• WHAT YOU NEED TO DO
Set down the data below once more, precisely as it reads.

• Dataset excerpts

(** * netlify-cms-lib-util, [src/API.ts]: request backoff and read-through cache

    A shallow embedding of [requestWithBackoff], [readFile] and
    [readFileMetadata], and the properties of the specification proved (or
    refuted) on it.

    The asynchronous code is embedded in a state-and-exception monad over a
    [World] that holds what the code shares and mutates: the handle's
    [rateLimiter] field, the lock objects it points to, the pending
    [setTimeout] callbacks, a virtual clock, and the trace of calls made to
    the collaborators (decorator, transport, console, timers).  A caller that
    awaits a promise which is not settled yet hands control to the event
    loop, which fires the pending timers in order of their due time. *)

From stdpp Require Import base strings list gmap pretty.
From Equations Require Import Equations.
From Stdlib Require Import ZArith Lia.

Local Open Scope Z_scope.

(** ** Data model (lines 29-48) *)

Inductive ParamValue :=
| PString (s : string)
| PBool (b : bool)
| PNumber (n : Z).

Inductive Method := POST | PUT | DELETE | HEAD.

Inductive Body :=
| BodyString (s : string)
| BodyFormData (fields : list (string * string)).

Inductive CacheMode := NoStore.

Record ApiRequestObject := {
  url : string;
  params : option (gmap string ParamValue);
  method : option Method;
  headers : option (gmap string string);
  body : option Body;
  cache : option CacheMode;
}.

(** [type ApiRequest = ApiRequestObject | string] *)
Inductive ApiRequest :=
| ReqObject (o : ApiRequestObject)
| ReqString (s : string).
Lemma resolve_path_without_links_witness :
  exists resolved effects,
    resolve_path 30 no_links "/a/./b//c/../d" true = Some (resolved, effects)
    /\ (String.length resolved <= 14)%nat.
Proof.
  destruct (resolve_path_without_links no_links "/a/./b//c/../d" true 30)
    as (resolved & effects & Hrun & Hlen & _).
  - reflexivity.
  - reflexivity.
  - unfold free_of. cbn. intros Hin.
    repeat (apply elem_of_cons in Hin as [Hin|Hin]; [discriminate|]).
    by apply elem_of_nil in Hin.
  - cbn. lia.
  - exists resolved, effects. by split.
Defined.

Lemma find_prev_slash_nearest buf : forall p q,
  find_prev_slash buf p = Some q ->
  (q < p)%nat /\ char_at buf q = slash
  /\ forall i, (q < i < p)%nat -> char_at buf i <> slash.
Proof.
  induction p as [|p IH]; intros q Hfind; [done|].
  cbn [find_prev_slash] in Hfind.
  destruct (Ascii.eqb (char_at buf p) slash) eqn:Hc.
  - simplify_eq. apply Ascii.eqb_eq in Hc.
    split; [lia|]. split; [done|]. intros i Hi. lia.
  - apply Ascii.eqb_neq in Hc.
    destruct (IH q Hfind) as (Hq & Hslash & Hnearest).
    split; [lia|]. split; [done|]. intros i Hi.
    destruct (decide (i = p)) as [->|Hne]; [done|]. apply Hnearest. lia.
Qed.
Lemma flush_snoc o (ups : list Scheduled.Update) u : forall prev,
  Scheduled.flush o (ups ++ [Scheduled.Deferred u]) prev =
  (Scheduled.run_updater o u (Scheduled.flush o ups prev).1,
   (Scheduled.flush o ups prev).2
   ++ [Scheduled.Returned u (Scheduled.run_updater o u (Scheduled.flush o ups prev).1)]).
Proof.
  induction ups as [|[v|v b] ups IH]; intros prev; simpl; [done | | apply IH].
  by rewrite IH.
Qed.

(** What has been called already does not read [newOutline] any more. *)
Lemma flush_settled o o' (ups : list Scheduled.Update) : forall prev,
  settled ups ->
  Scheduled.flush o ups prev = Scheduled.flush o' ups prev
  /\ (Scheduled.flush o ups prev).2 = [].
Proof.
  induction ups as [|[v|v b] ups IH]; intros prev Hups; simpl; [done | |].
  - by apply Forall_cons in Hups as [[] _].
  - apply Forall_cons in Hups as [_ Hups]. by apply IH.
Qed.

Lemma returned_app l1 l2 :
  Scheduled.returned (l1 ++ l2) = Scheduled.returned l1 ++ Scheduled.returned l2.
Proof. apply omap_app. Qed.

Lemma did_app l1 l2 : Scheduled.did (l1 ++ l2) = Scheduled.did l1 ++ Scheduled.did l2.
Proof. apply omap_app. Qed.

Lemma unpublished_app l1 l2 : unpublished (l1 ++ l2) = unpublished l1 ++ unpublished l2.
Proof. apply omap_app. Qed.

Lemma snapshots_snoc l e : snapshots (l ++ [e]) = snapshots l ++ snapshots [e].
Proof. apply omap_app. Qed.

Lemma did_flush o (ups : list Scheduled.Update) : forall prev,
  Scheduled.did (Scheduled.flush o ups prev).2 = [].
Proof. induction ups as [|[v|v b] ups IH]; intros prev; simpl; auto. Qed.

Section Timely.
Variable sch : Scheduled.Schedule.
Hypothesis sch_timely : Scheduled.timely sch.
Variable base : list (option BookData).
Variable past : list Event.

• YOUR SOLUTION
(** * netlify-cms-lib-util, [src/API.ts]: request backoff and read-through cache

    A shallow embedding of [requestWithBackoff], [readFile] and
    [readFileMetadata], and the properties of the specification proved (or
    refuted) on it.

    The asynchronous code is embedded in a state-and-exception monad over a
    [World] that holds what the code shares and mutates: the handle's
    [rateLimiter] field, the lock objects it points to, the pending
    [setTimeout] callbacks, a virtual clock, and the trace of calls made to
    the collaborators (decorator, transport, console, timers).  A caller that
    awaits a promise which is not settled yet hands control to the event
    loop, which fires the pending timers in order of their due time. *)

From stdpp Require Import base strings list gmap pretty.
From Equations Require Import Equations.
From Stdlib Require Import ZArith Lia.

Local Open Scope Z_scope.

(** ** Data model (lines 29-48) *)

Inductive ParamValue :=
| PString (s : string)
| PBool (b : bool)
| PNumber (n : Z).

Inductive Method := POST | PUT | DELETE | HEAD.

Inductive Body :=
| BodyString (s : string)
| BodyFormData (fields : list (string * string)).

Inductive CacheMode := NoStore.

Record ApiRequestObject := {
  url : string;
  params : option (gmap string ParamValue);
  method : option Method;
  headers : option (gmap string string);
  body : option Body;
  cache : option CacheMode;
}.

(** [type ApiRequest = ApiRequestObject | string] *)
Inductive ApiRequest :=
| ReqObject (o : ApiRequestObject)
| ReqString (s : string).
Lemma resolve_path_without_links_witness :
  exists resolved effects,
    resolve_path 30 no_links "/a/./b//c/../d" true = Some (resolved, effects)
    /\ (String.length resolved <= 14)%nat.
Proof.
  destruct (resolve_path_without_links no_links "/a/./b//c/../d" true 30)
    as (resolved & effects & Hrun & Hlen & _).
  - reflexivity.
  - reflexivity.
  - unfold free_of. cbn. intros Hin.
    repeat (apply elem_of_cons in Hin as [Hin|Hin]; [discriminate|]).
    by apply elem_of_nil in Hin.
  - cbn. lia.
  - exists resolved, effects. by split.
Defined.

Lemma find_prev_slash_nearest buf : forall p q,
  find_prev_slash buf p = Some q ->
  (q < p)%nat /\ char_at buf q = slash
  /\ forall i, (q < i < p)%nat -> char_at buf i <> slash.
Proof.
  induction p as [|p IH]; intros q Hfind; [done|].
  cbn [find_prev_slash] in Hfind.
  destruct (Ascii.eqb (char_at buf p) slash) eqn:Hc.
  - simplify_eq. apply Ascii.eqb_eq in Hc.
    split; [lia|]. split; [done|]. intros i Hi. lia.
  - apply Ascii.eqb_neq in Hc.
    destruct (IH q Hfind) as (Hq & Hslash & Hnearest).
    split; [lia|]. split; [done|]. intros i Hi.
    destruct (decide (i = p)) as [->|Hne]; [done|]. apply Hnearest. lia.
Qed.
Lemma flush_snoc o (ups : list Scheduled.Update) u : forall prev,
  Scheduled.flush o (ups ++ [Scheduled.Deferred u]) prev =
  (Scheduled.run_updater o u (Scheduled.flush o ups prev).1,
   (Scheduled.flush o ups prev).2
   ++ [Scheduled.Returned u (Scheduled.run_updater o u (Scheduled.flush o ups prev).1)]).
Proof.
  induction ups as [|[v|v b] ups IH]; intros prev; simpl; [done | | apply IH].
  by rewrite IH.
Qed.

(** What has been called already does not read [newOutline] any more. *)
Lemma flush_settled o o' (ups : list Scheduled.Update) : forall prev,
  settled ups ->
  Scheduled.flush o ups prev = Scheduled.flush o' ups prev
  /\ (Scheduled.flush o ups prev).2 = [].
Proof.
  induction ups as [|[v|v b] ups IH]; intros prev Hups; simpl; [done | |].
  - by apply Forall_cons in Hups as [[] _].
  - apply Forall_cons in Hups as [_ Hups]. by apply IH.
Qed.

Lemma returned_app l1 l2 :
  Scheduled.returned (l1 ++ l2) = Scheduled.returned l1 ++ Scheduled.returned l2.
Proof. apply omap_app. Qed.

Lemma did_app l1 l2 : Scheduled.did (l1 ++ l2) = Scheduled.did l1 ++ Scheduled.did l2.
Proof. apply omap_app. Qed.

Lemma unpublished_app l1 l2 : unpublished (l1 ++ l2) = unpublished l1 ++ unpublished l2.
Proof. apply omap_app. Qed.

Lemma snapshots_snoc l e : snapshots (l ++ [e]) = snapshots l ++ snapshots [e].
Proof. apply omap_app. Qed.

Lemma did_flush o (ups : list Scheduled.Update) : forall prev,
  Scheduled.did (Scheduled.flush o ups prev).2 = [].
Proof. induction ups as [|[v|v b] ups IH]; intros prev; simpl; auto. Qed.

Section Timely.
Variable sch : Scheduled.Schedule.
Hypothesis sch_timely : Scheduled.timely sch.
Variable base : list (option BookData).
Variable past : list Event.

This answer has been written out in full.